Poin pertama keputusan itu menyatakan, Kongres Luar Biasa (KLB) bukan satu-satunya cara menyelesaikan konflik PSSI. Dalam hal ini, KONI berharap konflik bisa diselesaikan bersama oleh PSSI dan KPSI, dengan menjunjung tinggi prinsip dasar olahraga.
"Yaitu, fairness dan respect. Sepatutnya penyelesaian persoalan tidak melalui KLB, karena belajar dari pengalaman dua kali KLB sebelumnya, KLB bukan satu-satunya cara penyelesaian," ujar Ketua Umum KONI, Tono Suratman, usai pertemuan dengan PSSI dan KPSI di kantornya, Kamis (15/3).

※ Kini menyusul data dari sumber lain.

(* ===== verification/Mux.v ===== *)
(** * The stream multiplexer

    [packages/d2b-realm-core/src/mux.rs].  [Module StreamMux] holds the state
    machine one peer-session endpoint runs: its state record, one handler per
    method, the invariant [wf] with its preservation, and the behaviour of
    every operation on every branch.  [Module Link] composes a sending and a
    receiving endpoint over two ordered channels and shows that the credit
    protocol is sound: an honest sender is never refused. *)

From S2P Require Import Prelude Ids Streams Frame.

Local Open Scope rust_scope.

Module StreamMux.

Definition DEFAULT_MAX_OPEN_STREAMS : nat := 256.
Definition DEFAULT_MAX_CLOSED_STREAMS : nat := 1024.

Inductive StreamState := StreamState_Open | StreamState_Closed.

#[global] Instance StreamState_eq_dec : EqDecision StreamState.
Proof. solve_decision. Defined.

Record StreamEntry := mkStreamEntry {
  kind : StreamKind;
  operation_id : string;
  state : StreamState;
  close_reason : option StreamCloseReason;
  expected_seq : N;
  recv_credit : N;
  next_send_seq : N;
  send_credit : N
}.

Record StreamMux := mkStreamMux {
  streams : gmap string StreamEntry;
  open_streams : gset string;
  sendable_streams : gset string;
  closed_order : list string;
  max_open : nat;
  max_closed : nat
}.

(** [*entry = e] through the [&mut] that [open_entry_mut] returned. *)
Definition put_entry (stream : string) (e : StreamEntry) (self : StreamMux) : StreamMux :=
  mkStreamMux (<[stream := e]> (streams self)) (open_streams self) (sendable_streams self)
    (closed_order self) (max_open self) (max_closed self).

Definition set_open (s : gset string) (self : StreamMux) : StreamMux :=
  mkStreamMux (streams self) s (sendable_streams self)
    (closed_order self) (max_open self) (max_closed self).

Definition set_sendable (s : gset string) (self : StreamMux) : StreamMux :=
  mkStreamMux (streams self) (open_streams self) s
    (closed_order self) (max_open self) (max_closed self).

Definition with_limits (max_open max_closed : nat) : StreamMux :=
  mkStreamMux ∅ ∅ ∅ [] (max max_open 1) (max max_closed 1).

Definition with_max_open (max_open : nat) : StreamMux :=
  with_limits max_open DEFAULT_MAX_CLOSED_STREAMS.

Definition new : StreamMux := with_max_open DEFAULT_MAX_OPEN_STREAMS.

Definition open_stream_count (self : StreamMux) : nat := size (open_streams self).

KONI, ujar Tono lagi, merekomendasikan kepada PSSI dan KPSI untuk terus-menerus melakukan rekonsiliasi penyelesaian permasalahan yang terjadi sesuai Statuta PSSI dan regulasi sepak bola lainnya. "KONI sebagai induk organisasi olahraga nasional akan terus melakukan supervisi," kata Tono.

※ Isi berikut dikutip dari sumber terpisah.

(* ===== verification/MuxBook.v ===== *)
(** * What the stream multiplexer promises

    An account of a session's streams without the multiplexer's indexes: the
    live streams with their four counters, and the ended ones that are still
    remembered, oldest first ([Record book]).  [promise] says what each call
    answers, errors included, and what it does to the book.  [mux_keeps_book]
    is the refinement: after any calls the multiplexer has answered as the
    book does, and every question about its streams has the book's answer. *)

From S2P Require Import Prelude Ids Streams Frame Mux.
Import StreamMux.

Module Book.

(** A live stream: the next sequence number and the credit, inbound and
    outbound. *)
Record channel := mkChannel {
  ch_kind : StreamKind;
  ch_operation : string;
  in_next : N;
  in_credit : N;
  out_next : N;
  out_credit : N
}.

Record ended := mkEnded {
  en_stream : string;
  en_kind : StreamKind;
  en_operation : string;
  en_reason : StreamCloseReason
}.

Record book := mkBook { lives : gmap string channel; graves : list ended }.

Definition empty_book : book := mkBook ∅ [].

Inductive standing := Unknown | Live (c : channel) | Ended (g : ended).

Definition grave_of (b : book) (id : string) : option ended :=
  find (fun g => bool_decide (en_stream g = id)) (graves b).

Definition standing_of (b : book) (id : string) : standing :=
  match lives b !! id with
  | Some c => Live c
  | None => match grave_of b id with Some g => Ended g | None => Unknown end
  end.

Inductive reply :=
| Done
| Granted (flow : StreamFlow)
| Reserved (sequence : N)
| Cancelled_now (was_open : bool).

Section promise.
Variables (open_cap grave_cap : nat).

Definition refusal (kind : ErrorKind) (message : string) (b : book) :
    result reply ConstellationError * book :=
  (Err (ConstellationError_new kind message), b).

Definition keep (id : string) (c : channel) (b : book) : book :=
  mkBook (<[id := c]> (lives b)) (graves b).

(** The stream ends; only the last [grave_cap] ended ones are remembered. *)
Definition bury (id : string) (c : channel) (reason : StreamCloseReason) (b : book) : book :=
  let remembered := graves b ++ [mkEnded id (ch_kind c) (ch_operation c) reason] in
  mkBook (delete id (lives b)) (drop (length remembered - grave_cap) remembered).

Sementara, poin kedua keputusan itu menyebutkan, jika KLB dapat dihindari, maka PSSI dan KPSI bersama-sama melaksanakan kongres biasa sesuai amanah Statuta PSSI, dengan merujuk pada Keputusan Kongres PSSI tanggal 19 Januari 2011 di Bali dan Kongres PSSI tanggal 9 Juli 2011 di Solo.
Selanjutnya, jika PSSI dan KPSI bersama-sama melaksanakan KLB yang menjadi hak konstitusional kedaulatan anggota, maka sepatutnya agenda KLB hanya terbatas pada perubahan Statuta PSSI. Hal ini tercantum dalam poin ketiga keputusan tersebut.
Lantas, di poin keempat disebutkan, jika PSSI dan KPSI tetap pada pendirian masing-masing, maka KONI mempersilakan untuk menyelesaikan permasalahan tersebut melalui Badan Arbitrase Olahraga Republik Indonesia (BAORI).
KONI, kata Tono lagi, juga siap menyelenggarakan KLB yang agendanya terlebih dahulu (adalah) mengubah Statuta PSSI, dan kemudian memilih ketua umum. "Ini atas dasar mandat/persetujuan (dari) PSSI dan KPSI," ujar Tono membacakan poin kelima.
Jika poin pertama hingga kelima dari keputusan itu tidak dapat diselesaikan, lanjut Tono, maka KONI akan mengambil alih sementara kepengurusan sepak bola Indonesia. "Karena sebagai induk organisasi olahraga, KONI bertanggung jawab terhadap keberlangsungan pembinaan organisasi dan prestasi olahraga di Indonesia," ujar Tono pula.
Dalam keputusan tersebut, KONI juga menyatakan pendapatnya bahwa kompetisi IPL dan ISL adalah sah dan diakui oleh hukum, dan mempersilakan keduanya untuk tetap berjalan. Alasannya, karena kedua kompetisi itu mempunyai semangat yang sama untuk memajukan sepakbola nasional. Alasan lainnya, kompetisi tetap harus dilaksanakan karena terkait dengan kontrak pihak ketiga.
"Kemudian dalam kurun waktu paling lama tiga tahun, harus dilakukan rekonsiliasi, setelah lebih dahulu mengkaji serta menemukan kompetisi yang tepat dan menuntaskannya dengan melakukan revisi atas Statuta PSSI," tegas Tono.
Di poin terakhir keputusan tersebut, Tono menyebutkan bahwa pembentukan tim nasional harus dilakukan tanpa diskriminasi dan memakai pemain terbaik. "Baik (itu) dari IPL, ISL, dan klub lainnya," ujar Tono.
Dalam pertemuan tersebut, PSSI sendiri diwakili oleh Staf Khusus Sekretaris Jenderal, Rudolf Yesayas, serta Wakil Sekretaris Jenderal, Hadiyandra. Sementara dari pihak LPIS diwakili oleh Head of Media Communication, Abi Hasantoso, serta Head of External Relation, Farid Mubarok.
Tak hanya LPIS, PT Liga Indonesia (LI) juga hadir, yang diwakili oleh CEO Joko Driyono dan Corporate Secretary Tigoshalom Boboy. Sedangkan dari pihak KPSI, Ketua KPSI Tonny Aprilani memimpin tim yang juga turut dihadiri oleh tiga anggotanya, yaitu Benny Dollo, Lanyalla Mattalitti, serta Hardi Hasan.